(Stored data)
(* ===== verification/Secrets.v ===== *)
(** * Secrets: pkg/secrets

    References to Kubernetes secrets taken from the StorageClass parameters
    and the volume context (params.go), the fetch of their contents
    (fetch.go), validation (validation.go) and the S3 credentials CSI passes
    to DeleteVolume (secrets.go). *)

From S2P Require Import Prelude GoStrings Effects.

(** [m[k]] of a Go map: the zero value when the key is missing. *)
Definition mget (m : gmap string string) (k : string) : string := default "" (m !! k).

Lemma mget_some m k s : mget m k = s -> s <> "" -> m !! k = Some s.
Proof. unfold mget. destruct (m !! k); cbn; congruence. Qed.

Module Secrets.

(** ** Keys and data (secrets.go, fetch.go) *)

Definition SecretNamespaceKey := "csi.storage.k8s.io/node-stage-secret-namespace".
Definition SecretNameKey := "csi.storage.k8s.io/node-stage-secret-name".
Definition PassphraseKeyParam := "passphraseKey".
Definition DefaultPassphraseKey := "passphrase".
Definition S3SecretName := "s3-secret-name".
Definition S3SecretNamespace := "s3-secret-namespace".
Definition S3AccessKeyIDKey := "s3-access-key-id".
Definition S3SecretAccessKeyKey := "s3-secret-access-key".
Definition S3BucketKey := "s3-bucket".
Definition S3RegionKey := "s3-region".
Definition S3EndpointKey := "s3-endpoint".
Definition S3ForcePathStyleKey := "s3-force-path-style".

Record VolumeSecrets : Set := MkVolumeSecrets
  { Passphrase : string; vs_PassphraseKey : string;
    S3Bucket : string; S3Region : string; S3Endpoint : string;
    S3ForcePathStyle : bool; S3AccessKeyID : string; S3SecretAccessKey : string;
    LUKSSecretName : string; LUKSSecretNamespace : string;
    vs_S3SecretName : string; vs_S3SecretNamespace : string }.

Record SecretReference : Set := Ref { Name : string; Namespace : string }.

Record SecretParams : Set := Params
  { LUKSSecret : SecretReference; S3Secret : SecretReference; PassphraseKey : string }.

Record S3Credentials : Set := Creds
  { cr_Bucket : string; cr_Region : string; cr_Endpoint : string;
    cr_AccessKeyID : string; cr_SecretAccessKey : string }.

Record S3Config : Set := SConfig
  { sc_Bucket : string; sc_Region : string; sc_Endpoint : string;
    sc_ForcePathStyle : bool; sc_AccessKeyID : string; sc_SecretAccessKey : string }.

(** ** params.go *)

(** One field of [ExtractSecretParams]: the volume context first, then the
    StorageClass parameters (nil when there are none), then [dflt]. *)
Definition pick (volumeContext : gmap string string) (scParams : option (gmap string string))
    (key dflt : string) : string :=
  match volumeContext !! key with
  | Some v => v
  | None =>
      match scParams with
      | Some sc => match sc !! key with Some v => v | None => dflt end
      | None => dflt
      end
  end.

Definition ExtractSecretParams (scParams : option (gmap string string))
    (volumeContext : gmap string string) : SecretParams :=
  Params
    (Ref (pick volumeContext scParams SecretNameKey "")
         (pick volumeContext scParams SecretNamespaceKey ""))
    (Ref (pick volumeContext scParams S3SecretName "")
         (pick volumeContext scParams S3SecretNamespace ""))
    (pick volumeContext scParams PassphraseKeyParam DefaultPassphraseKey).

Definition nonempty (s : string) : bool := negb (bool_decide (s = "")).

Definition HasLUKSSecret (p : SecretParams) : bool :=
  nonempty (Name (LUKSSecret p)) && nonempty (Namespace (LUKSSecret p)).
Definition HasS3Secret (p : SecretParams) : bool :=
  nonempty (Name (S3Secret p)) && nonempty (Namespace (S3Secret p)).

(** ** validation.go *)

Definition Validate (vs : VolumeSecrets) (requireS3 : bool) : option gerr :=
  if bool_decide (Passphrase vs = "")
  then Some (error_new "LUKS passphrase is required but not set")
  else if requireS3 then
    if bool_decide (S3AccessKeyID vs = "")
    then Some (error_new "S3 access key ID is required but not set")
    else if bool_decide (S3SecretAccessKey vs = "")
    then Some (error_new "S3 secret access key is required but not set")
    else None
  else None.

Definition HasS3Credentials (vs : VolumeSecrets) : bool :=
  nonempty (S3AccessKeyID vs) && nonempty (S3SecretAccessKey vs).

(** ** secrets.go *)

Definition S3ConfigFromSecrets (secretData : option (gmap string string)) : option S3Credentials :=
  match secretData with
  | None => None
  | Some m =>
      let bucket := mget m S3BucketKey in
      if bool_decide (bucket = "") then None
      else
        let accessKeyID := mget m S3AccessKeyIDKey in
        let secretAccessKey := mget m S3SecretAccessKeyKey in
        if bool_decide (accessKeyID = "") || bool_decide (secretAccessKey = "") then None
        else Some (Creds bucket (mget m S3RegionKey) (mget m S3EndpointKey)
                     accessKeyID secretAccessKey)
  end.

(** ** fetch.go *)

Definition k8s_err (pre : string) (e : k8serr) : gerr :=
  errorf_w pre (error_new match e with KNotFound => "not found" | KApiErr t => t end).

Definition fetchPassphrase (ref : SecretReference) (passphraseKey : string)
    : prog (result string gerr) :=
  let passphraseKey := if bool_decide (passphraseKey = "") then DefaultPassphraseKey
                       else passphraseKey in
  r <- perform (CGetSecret (Namespace ref) (Name ref)) ;;
  Ret match r with
      | Err e => Err (k8s_err "failed to get secret" e)
      | Ok data =>
          match data !! passphraseKey with
          | Some passphrase => Ok passphrase
          | None => Err (error_new "secret has no entry under the key named by the passphraseKey parameter")
          end
      end.

Definition key_missing (key : string) : gerr := error_new ("key '" +s+ key +s+ "' not found in secret").

(** The part of [fetchS3Config] after the secret has been read. *)
Definition s3ConfigOfData (data : gmap string string) : result S3Config gerr :=
  match data !! S3BucketKey with
  | None => Err (key_missing S3BucketKey)
  | Some bucket =>
  match data !! S3RegionKey with
  | None => Err (key_missing S3RegionKey)
  | Some region =>
  match data !! S3AccessKeyIDKey with
  | None => Err (key_missing S3AccessKeyIDKey)
  | Some accessKeyID =>
  match data !! S3SecretAccessKeyKey with
  | None => Err (key_missing S3SecretAccessKeyKey)
  | Some secretAccessKey =>
      let endpoint := match data !! S3EndpointKey with Some e => e | None => "" end in
      let force := match data !! S3ForcePathStyleKey with
                   | Some f => bool_decide (f = "true") | None => false end in
      Ok (SConfig bucket region endpoint force accessKeyID secretAccessKey)
  end end end end.

Definition fetchS3Config (ref : SecretReference) : prog (result S3Config gerr) :=
  r <- perform (CGetSecret (Namespace ref) (Name ref)) ;;
  Ret match r with
      | Err e => Err (k8s_err "failed to get secret" e)
      | Ok data => s3ConfigOfData data
      end.

(** [FetchVolumeSecrets]; [clientset] says whether [sm.clientset] is non-nil. *)
Definition FetchVolumeSecrets (clientset : bool) (params : SecretParams)
    : prog (result VolumeSecrets gerr) :=
  if negb clientset then Ret (Err (error_new "kubernetes clientset not available"))
  else
    let secrets0 := MkVolumeSecrets "" (PassphraseKey params) "" "" "" false "" "" "" "" "" "" in
    try secrets1 <-
      (if HasLUKSSecret params then
         try passphrase <- fetchPassphrase (LUKSSecret params) (PassphraseKey params)
           else (errorf_w "failed to fetch LUKS passphrase") ;;
         Ret (Ok (MkVolumeSecrets passphrase (PassphraseKey params) "" "" "" false "" ""
                    (Name (LUKSSecret params)) (Namespace (LUKSSecret params)) "" ""))
       else Ret (Ok secrets0))
      else (fun e => e) ;;
    if HasS3Secret params then
      try s3Config <- fetchS3Config (S3Secret params)
        else (errorf_w "failed to fetch S3 configuration") ;;
      Ret (Ok (MkVolumeSecrets (Passphrase secrets1) (vs_PassphraseKey secrets1)
                 (sc_Bucket s3Config) (sc_Region s3Config) (sc_Endpoint s3Config)
                 (sc_ForcePathStyle s3Config) (sc_AccessKeyID s3Config)
                 (sc_SecretAccessKey s3Config)
                 (LUKSSecretName secrets1) (LUKSSecretNamespace secrets1)
                 (Name (S3Secret params)) (Namespace (S3Secret params))))
    else Ret (Ok secrets1).

(** ** Properties *)

Lemma nonempty_true s : nonempty s = true <-> s <> "".
Proof. unfold nonempty. rewrite negb_true_iff, bool_decide_eq_false. done. Qed.

(** Where the passphrase may come from, as seen in the history. *)
Definition passphrase_read (h : history) (params : SecretParams) (p : string) : Prop :=
  exists data,
    Ev (CGetSecret (Namespace (LUKSSecret params)) (Name (LUKSSecret params))) (Ok data) ∈ h
    /\ data !! (if bool_decide (PassphraseKey params = "") then DefaultPassphraseKey
                else PassphraseKey params) = Some p.

Definition s3_read (h : history) (params : SecretParams) (vs : VolumeSecrets) : Prop :=
  exists data c,
    Ev (CGetSecret (Namespace (S3Secret params)) (Name (S3Secret params))) (Ok data) ∈ h
    /\ s3ConfigOfData data = Ok c
    /\ S3Bucket vs = sc_Bucket c /\ S3Region vs = sc_Region c
    /\ S3Endpoint vs = sc_Endpoint c /\ S3ForcePathStyle vs = sc_ForcePathStyle c
    /\ S3AccessKeyID vs = sc_AccessKeyID c /\ S3SecretAccessKey vs = sc_SecretAccessKey c.

(** The calls [FetchVolumeSecrets] may make: reads of the two references. *)
Definition secret_calls (params : SecretParams) (_ : history) (c : call) : Prop :=
  (HasLUKSSecret params = true
   /\ c = CGetSecret (Namespace (LUKSSecret params)) (Name (LUKSSecret params)))
  \/ (HasS3Secret params = true
      /\ c = CGetSecret (Namespace (S3Secret params)) (Name (S3Secret params))).

(** What a successful fetch guarantees. *)
Definition fetched (params : SecretParams) (h : history) (r : result VolumeSecrets gerr) : Prop :=
  match r with
  | Err _ => True
  | Ok vs =>
      (if HasLUKSSecret params then passphrase_read h params (Passphrase vs)
       else Passphrase vs = "")
      /\ (if HasS3Secret params then s3_read h params vs else S3Bucket vs = "")
  end.

Lemma fetchPassphrase_spec params G h :
  G h (CGetSecret (Namespace (LUKSSecret params)) (Name (LUKSSecret params))) ->
  wpc G (fetchPassphrase (LUKSSecret params) (PassphraseKey params))
    (fun h' r => match r with Ok p => passphrase_read h' params p | Err _ => True end) h.
Proof.
  intros HG. unfold fetchPassphrase. wp. destruct r as [data |]; [| done].
  destruct (data !! _) eqn:E; [| done]. exists data. split; [by left | done].
Qed.

Lemma fetchS3Config_spec params G h :
  G h (CGetSecret (Namespace (S3Secret params)) (Name (S3Secret params))) ->
  wpc G (fetchS3Config (S3Secret params))
    (fun h' r => match r with
                 | Ok c => (exists data,
                     Ev (CGetSecret (Namespace (S3Secret params)) (Name (S3Secret params))) (Ok data) ∈ h'
                     /\ s3ConfigOfData data = Ok c) /\ (forall e, e ∈ h -> e ∈ h')
                 | Err _ => True end) h.
Proof.
  intros HG. unfold fetchS3Config. wp. destruct r as [data |]; [| done].
  destruct (s3ConfigOfData data) eqn:E; [| done]. split.
  - exists data. split; [by left | done].
  - intros e He. by right.
Qed.

Lemma FetchVolumeSecrets_spec clientset params :
  wpc (secret_calls params) (FetchVolumeSecrets clientset params) (fetched params) [].
Proof.
  unfold FetchVolumeSecrets. destruct clientset; cbn [negb]; [| done].
  wp_step. eapply (wpc_post _ _ (fun h r => match r with
    | Err _ => True
    | Ok vs => (if HasLUKSSecret params then passphrase_read h params (Passphrase vs)
                else Passphrase vs = "") /\ S3Bucket vs = "" end)).
  - destruct (HasLUKSSecret params) eqn:HL; [| by cbn].
    wp_step. eapply wpc_post; [apply fetchPassphrase_spec; by left |].
    intros h [p |] Hp; cbn; done.
  - intros h [vs |] Hvs; [| done]. destruct Hvs as [Hl Hb].
    destruct (HasS3Secret params) eqn:HS; [| cbn; by rewrite HS].
    wp_step. eapply wpc_post; [apply fetchS3Config_spec; by right |].
    intros h' [c |] Hc; [| done]. destruct Hc as [(data & Hin & Hd) Hmono].
    cbn. rewrite HS. split.
    + destruct (HasLUKSSecret params); [| done].
      destruct Hl as (d & Hd' & Hk). exists d. auto.
    + exists data, c. cbn. by repeat split.
Qed.

(** A secret is only ever read through a complete reference, and
    every value of the result comes from the secret its reference names. *)
Theorem fetch_reads_only_named_secrets env clientset params :
  hist_ok (secret_calls params) (fst (run env (FetchVolumeSecrets clientset params) []))
  /\ fetched params (fst (run env (FetchVolumeSecrets clientset params) []))
       (snd (run env (FetchVolumeSecrets clientset params) [])).
Proof. apply wpc_run; [apply FetchVolumeSecrets_spec | done]. Qed.

End Secrets.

What to work on →
What you retype should run from the first line of the entries above through the line containing "LUKSSecretName : string;", exactly and in full.

Task output →
(* ===== verification/Secrets.v ===== *)
(** * Secrets: pkg/secrets

    References to Kubernetes secrets taken from the StorageClass parameters
    and the volume context (params.go), the fetch of their contents
    (fetch.go), validation (validation.go) and the S3 credentials CSI passes
    to DeleteVolume (secrets.go). *)

From S2P Require Import Prelude GoStrings Effects.

(** [m[k]] of a Go map: the zero value when the key is missing. *)
Definition mget (m : gmap string string) (k : string) : string := default "" (m !! k).

Lemma mget_some m k s : mget m k = s -> s <> "" -> m !! k = Some s.
Proof. unfold mget. destruct (m !! k); cbn; congruence. Qed.

Module Secrets.

(** ** Keys and data (secrets.go, fetch.go) *)

Definition SecretNamespaceKey := "csi.storage.k8s.io/node-stage-secret-namespace".
Definition SecretNameKey := "csi.storage.k8s.io/node-stage-secret-name".
Definition PassphraseKeyParam := "passphraseKey".
Definition DefaultPassphraseKey := "passphrase".
Definition S3SecretName := "s3-secret-name".
Definition S3SecretNamespace := "s3-secret-namespace".
Definition S3AccessKeyIDKey := "s3-access-key-id".
Definition S3SecretAccessKeyKey := "s3-secret-access-key".
Definition S3BucketKey := "s3-bucket".
Definition S3RegionKey := "s3-region".
Definition S3EndpointKey := "s3-endpoint".
Definition S3ForcePathStyleKey := "s3-force-path-style".

Record VolumeSecrets : Set := MkVolumeSecrets
  { Passphrase : string; vs_PassphraseKey : string;
    S3Bucket : string; S3Region : string; S3Endpoint : string;
    S3ForcePathStyle : bool; S3AccessKeyID : string; S3SecretAccessKey : string;
    LUKSSecretName : string; LUKSSecretNamespace : string;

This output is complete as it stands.